■ **WHAT YOU ARE ASKED TO DO**
Make a word-for-word copy of the entries below from their first line through the line with "on the conversation;", and add nothing.
====
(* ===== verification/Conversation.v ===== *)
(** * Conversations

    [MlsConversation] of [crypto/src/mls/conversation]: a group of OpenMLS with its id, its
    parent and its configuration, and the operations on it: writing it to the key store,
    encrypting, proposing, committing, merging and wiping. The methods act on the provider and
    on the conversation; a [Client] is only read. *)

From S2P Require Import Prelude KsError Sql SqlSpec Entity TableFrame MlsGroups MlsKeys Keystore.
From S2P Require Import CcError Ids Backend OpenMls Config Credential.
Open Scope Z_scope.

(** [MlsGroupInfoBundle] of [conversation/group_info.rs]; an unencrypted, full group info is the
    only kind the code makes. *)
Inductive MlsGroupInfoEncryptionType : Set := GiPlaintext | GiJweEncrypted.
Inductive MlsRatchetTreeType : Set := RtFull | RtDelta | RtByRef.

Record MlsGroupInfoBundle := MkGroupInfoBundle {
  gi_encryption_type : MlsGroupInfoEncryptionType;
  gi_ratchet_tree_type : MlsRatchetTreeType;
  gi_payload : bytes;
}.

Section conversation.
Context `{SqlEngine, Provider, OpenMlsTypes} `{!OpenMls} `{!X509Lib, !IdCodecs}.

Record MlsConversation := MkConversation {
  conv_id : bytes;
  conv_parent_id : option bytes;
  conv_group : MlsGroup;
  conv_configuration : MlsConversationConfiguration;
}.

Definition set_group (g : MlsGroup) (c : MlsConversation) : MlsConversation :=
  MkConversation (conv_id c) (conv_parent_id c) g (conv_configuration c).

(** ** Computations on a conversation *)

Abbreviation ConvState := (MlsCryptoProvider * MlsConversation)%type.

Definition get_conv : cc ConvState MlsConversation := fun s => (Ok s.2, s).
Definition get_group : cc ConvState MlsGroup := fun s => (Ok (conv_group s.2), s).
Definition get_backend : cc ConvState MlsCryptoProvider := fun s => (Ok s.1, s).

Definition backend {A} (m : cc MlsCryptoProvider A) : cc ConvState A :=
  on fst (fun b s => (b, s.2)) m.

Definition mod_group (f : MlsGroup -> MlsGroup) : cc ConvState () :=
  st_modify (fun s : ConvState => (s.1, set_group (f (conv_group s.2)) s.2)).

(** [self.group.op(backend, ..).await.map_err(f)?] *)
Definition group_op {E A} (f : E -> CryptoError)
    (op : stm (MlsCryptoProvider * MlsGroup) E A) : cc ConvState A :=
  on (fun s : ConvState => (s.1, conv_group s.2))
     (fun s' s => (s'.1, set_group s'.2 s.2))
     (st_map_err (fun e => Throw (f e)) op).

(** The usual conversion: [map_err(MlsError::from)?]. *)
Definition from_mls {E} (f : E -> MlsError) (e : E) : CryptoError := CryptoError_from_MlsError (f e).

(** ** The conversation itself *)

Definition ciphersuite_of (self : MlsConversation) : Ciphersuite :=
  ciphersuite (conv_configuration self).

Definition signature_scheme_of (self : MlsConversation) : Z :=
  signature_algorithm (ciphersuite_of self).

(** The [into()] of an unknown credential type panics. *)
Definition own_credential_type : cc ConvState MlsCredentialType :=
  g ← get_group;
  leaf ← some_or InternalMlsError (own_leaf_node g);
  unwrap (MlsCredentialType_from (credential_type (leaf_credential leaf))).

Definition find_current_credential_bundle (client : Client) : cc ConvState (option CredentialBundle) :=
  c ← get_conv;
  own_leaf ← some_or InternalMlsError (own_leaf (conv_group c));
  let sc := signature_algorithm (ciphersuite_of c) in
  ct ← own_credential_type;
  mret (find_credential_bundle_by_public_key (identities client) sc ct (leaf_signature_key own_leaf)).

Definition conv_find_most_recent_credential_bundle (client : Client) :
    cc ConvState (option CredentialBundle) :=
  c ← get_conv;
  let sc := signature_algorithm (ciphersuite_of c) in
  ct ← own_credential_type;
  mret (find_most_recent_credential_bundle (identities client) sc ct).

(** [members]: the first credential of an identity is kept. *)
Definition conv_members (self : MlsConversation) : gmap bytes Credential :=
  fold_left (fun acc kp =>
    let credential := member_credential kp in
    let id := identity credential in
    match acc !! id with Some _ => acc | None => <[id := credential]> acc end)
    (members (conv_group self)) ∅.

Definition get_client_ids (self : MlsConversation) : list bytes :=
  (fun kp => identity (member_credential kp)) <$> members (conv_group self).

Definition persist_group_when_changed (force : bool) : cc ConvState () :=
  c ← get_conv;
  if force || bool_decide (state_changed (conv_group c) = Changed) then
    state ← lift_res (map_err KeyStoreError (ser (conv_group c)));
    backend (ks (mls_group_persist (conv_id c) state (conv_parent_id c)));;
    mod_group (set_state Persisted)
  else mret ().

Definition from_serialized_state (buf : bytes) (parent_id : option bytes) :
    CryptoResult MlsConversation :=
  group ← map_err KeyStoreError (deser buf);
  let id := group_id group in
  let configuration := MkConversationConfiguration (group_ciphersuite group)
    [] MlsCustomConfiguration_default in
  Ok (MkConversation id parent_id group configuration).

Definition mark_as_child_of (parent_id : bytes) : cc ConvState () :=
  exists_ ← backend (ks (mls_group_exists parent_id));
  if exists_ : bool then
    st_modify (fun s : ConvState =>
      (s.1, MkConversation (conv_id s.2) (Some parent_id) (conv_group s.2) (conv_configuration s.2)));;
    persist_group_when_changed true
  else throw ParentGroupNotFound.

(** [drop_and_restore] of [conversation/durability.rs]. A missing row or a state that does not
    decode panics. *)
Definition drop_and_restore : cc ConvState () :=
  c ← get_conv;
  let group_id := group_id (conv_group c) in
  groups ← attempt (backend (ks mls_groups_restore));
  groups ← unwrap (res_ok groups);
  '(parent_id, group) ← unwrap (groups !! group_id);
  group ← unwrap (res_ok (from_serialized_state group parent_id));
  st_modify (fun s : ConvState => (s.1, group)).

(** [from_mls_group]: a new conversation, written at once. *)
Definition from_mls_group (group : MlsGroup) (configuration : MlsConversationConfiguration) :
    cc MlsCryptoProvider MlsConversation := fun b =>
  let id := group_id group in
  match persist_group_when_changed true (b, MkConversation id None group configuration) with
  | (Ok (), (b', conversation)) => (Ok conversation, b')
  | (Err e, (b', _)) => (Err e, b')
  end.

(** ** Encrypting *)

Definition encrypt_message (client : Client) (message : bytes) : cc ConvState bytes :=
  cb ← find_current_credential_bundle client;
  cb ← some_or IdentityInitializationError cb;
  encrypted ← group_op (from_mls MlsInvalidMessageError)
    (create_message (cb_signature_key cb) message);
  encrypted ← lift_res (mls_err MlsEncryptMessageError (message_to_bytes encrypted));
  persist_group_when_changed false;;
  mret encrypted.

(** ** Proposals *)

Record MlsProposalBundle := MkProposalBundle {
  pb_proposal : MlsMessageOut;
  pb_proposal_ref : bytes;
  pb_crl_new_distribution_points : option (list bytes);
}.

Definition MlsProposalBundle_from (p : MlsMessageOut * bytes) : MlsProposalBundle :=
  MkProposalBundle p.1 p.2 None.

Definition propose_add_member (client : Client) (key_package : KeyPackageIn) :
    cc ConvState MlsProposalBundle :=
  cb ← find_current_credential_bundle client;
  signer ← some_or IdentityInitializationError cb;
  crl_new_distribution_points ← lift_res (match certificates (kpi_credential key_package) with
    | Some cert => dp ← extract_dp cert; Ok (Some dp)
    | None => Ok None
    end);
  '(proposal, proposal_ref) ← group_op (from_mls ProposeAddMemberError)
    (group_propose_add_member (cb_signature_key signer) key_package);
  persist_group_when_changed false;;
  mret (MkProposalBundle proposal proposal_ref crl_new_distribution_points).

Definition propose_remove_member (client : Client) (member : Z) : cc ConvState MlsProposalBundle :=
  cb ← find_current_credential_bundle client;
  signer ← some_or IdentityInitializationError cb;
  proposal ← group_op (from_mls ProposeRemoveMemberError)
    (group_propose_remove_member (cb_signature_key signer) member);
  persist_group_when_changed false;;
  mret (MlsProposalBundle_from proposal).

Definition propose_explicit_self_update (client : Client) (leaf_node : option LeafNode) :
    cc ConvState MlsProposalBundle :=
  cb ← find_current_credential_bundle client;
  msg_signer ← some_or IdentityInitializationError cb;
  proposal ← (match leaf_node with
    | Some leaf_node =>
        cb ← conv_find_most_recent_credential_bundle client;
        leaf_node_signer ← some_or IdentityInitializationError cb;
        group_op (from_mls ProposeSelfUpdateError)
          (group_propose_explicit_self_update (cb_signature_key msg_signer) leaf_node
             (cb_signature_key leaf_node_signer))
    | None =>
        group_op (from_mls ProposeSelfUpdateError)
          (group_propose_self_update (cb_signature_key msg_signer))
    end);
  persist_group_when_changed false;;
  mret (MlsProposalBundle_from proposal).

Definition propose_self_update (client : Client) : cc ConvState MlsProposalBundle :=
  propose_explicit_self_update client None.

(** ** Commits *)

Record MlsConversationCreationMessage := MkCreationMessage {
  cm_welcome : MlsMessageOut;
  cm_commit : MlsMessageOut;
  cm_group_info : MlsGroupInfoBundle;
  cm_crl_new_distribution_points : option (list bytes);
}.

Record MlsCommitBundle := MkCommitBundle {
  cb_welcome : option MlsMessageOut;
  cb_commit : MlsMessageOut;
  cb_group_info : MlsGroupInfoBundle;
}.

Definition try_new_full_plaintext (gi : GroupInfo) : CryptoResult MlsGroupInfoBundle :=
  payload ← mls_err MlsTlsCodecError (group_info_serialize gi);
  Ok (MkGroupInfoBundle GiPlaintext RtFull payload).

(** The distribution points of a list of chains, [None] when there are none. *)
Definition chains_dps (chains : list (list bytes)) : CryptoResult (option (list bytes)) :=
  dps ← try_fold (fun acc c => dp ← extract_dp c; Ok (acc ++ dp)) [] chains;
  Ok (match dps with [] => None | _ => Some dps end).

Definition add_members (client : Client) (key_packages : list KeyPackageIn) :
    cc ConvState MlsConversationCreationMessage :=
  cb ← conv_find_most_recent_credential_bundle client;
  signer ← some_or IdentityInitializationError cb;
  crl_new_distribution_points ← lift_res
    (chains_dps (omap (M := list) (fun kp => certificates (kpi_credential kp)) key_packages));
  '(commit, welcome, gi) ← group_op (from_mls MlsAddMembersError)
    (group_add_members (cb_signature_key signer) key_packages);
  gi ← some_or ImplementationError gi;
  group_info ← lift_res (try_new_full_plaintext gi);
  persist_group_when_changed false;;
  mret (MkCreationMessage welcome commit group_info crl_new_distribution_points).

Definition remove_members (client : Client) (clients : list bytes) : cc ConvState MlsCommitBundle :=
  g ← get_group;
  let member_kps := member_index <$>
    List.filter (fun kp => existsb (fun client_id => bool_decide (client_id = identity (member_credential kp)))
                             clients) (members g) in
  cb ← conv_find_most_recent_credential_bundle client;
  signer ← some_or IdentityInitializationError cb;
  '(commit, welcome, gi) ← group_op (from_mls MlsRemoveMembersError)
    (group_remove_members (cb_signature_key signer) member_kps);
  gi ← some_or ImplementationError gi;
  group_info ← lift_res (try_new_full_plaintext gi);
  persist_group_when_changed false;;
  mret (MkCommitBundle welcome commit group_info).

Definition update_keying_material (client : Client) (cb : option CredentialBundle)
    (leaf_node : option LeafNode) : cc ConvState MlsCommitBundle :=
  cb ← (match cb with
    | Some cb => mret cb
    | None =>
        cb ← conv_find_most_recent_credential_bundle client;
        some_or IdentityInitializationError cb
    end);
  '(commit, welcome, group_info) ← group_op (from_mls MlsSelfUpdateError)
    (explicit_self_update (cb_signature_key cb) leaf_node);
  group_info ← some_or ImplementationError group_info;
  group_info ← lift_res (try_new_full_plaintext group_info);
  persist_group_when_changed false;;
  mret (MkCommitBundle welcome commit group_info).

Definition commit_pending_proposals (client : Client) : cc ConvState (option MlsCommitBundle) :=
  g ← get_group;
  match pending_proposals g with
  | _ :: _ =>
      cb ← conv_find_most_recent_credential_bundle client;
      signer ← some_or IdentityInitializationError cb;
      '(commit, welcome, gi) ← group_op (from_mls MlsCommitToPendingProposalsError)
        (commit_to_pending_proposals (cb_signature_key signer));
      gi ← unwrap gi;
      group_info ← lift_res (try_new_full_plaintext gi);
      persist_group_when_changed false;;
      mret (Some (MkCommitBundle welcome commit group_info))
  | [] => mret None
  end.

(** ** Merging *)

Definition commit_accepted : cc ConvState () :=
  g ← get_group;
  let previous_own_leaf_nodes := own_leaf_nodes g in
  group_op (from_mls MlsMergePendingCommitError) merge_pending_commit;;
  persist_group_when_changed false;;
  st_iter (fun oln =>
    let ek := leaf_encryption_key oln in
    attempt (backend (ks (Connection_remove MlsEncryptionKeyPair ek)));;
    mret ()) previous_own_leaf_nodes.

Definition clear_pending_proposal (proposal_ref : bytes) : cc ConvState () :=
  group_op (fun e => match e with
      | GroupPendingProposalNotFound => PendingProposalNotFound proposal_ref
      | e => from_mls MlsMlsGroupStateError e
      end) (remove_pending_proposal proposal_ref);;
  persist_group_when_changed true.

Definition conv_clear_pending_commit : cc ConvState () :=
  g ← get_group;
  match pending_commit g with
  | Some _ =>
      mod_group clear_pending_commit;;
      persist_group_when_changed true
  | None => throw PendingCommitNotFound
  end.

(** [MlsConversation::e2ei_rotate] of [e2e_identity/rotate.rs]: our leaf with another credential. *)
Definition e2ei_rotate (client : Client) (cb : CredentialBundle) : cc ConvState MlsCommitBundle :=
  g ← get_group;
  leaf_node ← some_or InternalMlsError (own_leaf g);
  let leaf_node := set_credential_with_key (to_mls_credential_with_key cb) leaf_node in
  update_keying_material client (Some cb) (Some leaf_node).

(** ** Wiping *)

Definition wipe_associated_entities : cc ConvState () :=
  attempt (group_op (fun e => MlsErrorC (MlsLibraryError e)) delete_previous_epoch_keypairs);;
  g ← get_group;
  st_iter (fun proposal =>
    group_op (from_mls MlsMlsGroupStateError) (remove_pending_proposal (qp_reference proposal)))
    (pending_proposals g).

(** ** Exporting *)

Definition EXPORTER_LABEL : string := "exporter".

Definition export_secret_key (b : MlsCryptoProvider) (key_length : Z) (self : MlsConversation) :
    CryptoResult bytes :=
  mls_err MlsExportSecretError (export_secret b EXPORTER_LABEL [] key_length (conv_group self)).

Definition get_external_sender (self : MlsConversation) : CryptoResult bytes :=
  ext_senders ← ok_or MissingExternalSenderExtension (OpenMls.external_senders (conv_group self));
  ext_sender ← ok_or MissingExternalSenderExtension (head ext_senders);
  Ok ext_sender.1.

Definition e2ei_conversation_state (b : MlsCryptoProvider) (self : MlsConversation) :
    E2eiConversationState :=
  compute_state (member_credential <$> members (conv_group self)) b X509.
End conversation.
====
■ **RESULT OF THE TASK**
(* ===== verification/Conversation.v ===== *)
(** * Conversations

    [MlsConversation] of [crypto/src/mls/conversation]: a group of OpenMLS with its id, its
    parent and its configuration, and the operations on it: writing it to the key store,
    encrypting, proposing, committing, merging and wiping. The methods act on the provider and
    on the conversation; a [Client] is only read. *)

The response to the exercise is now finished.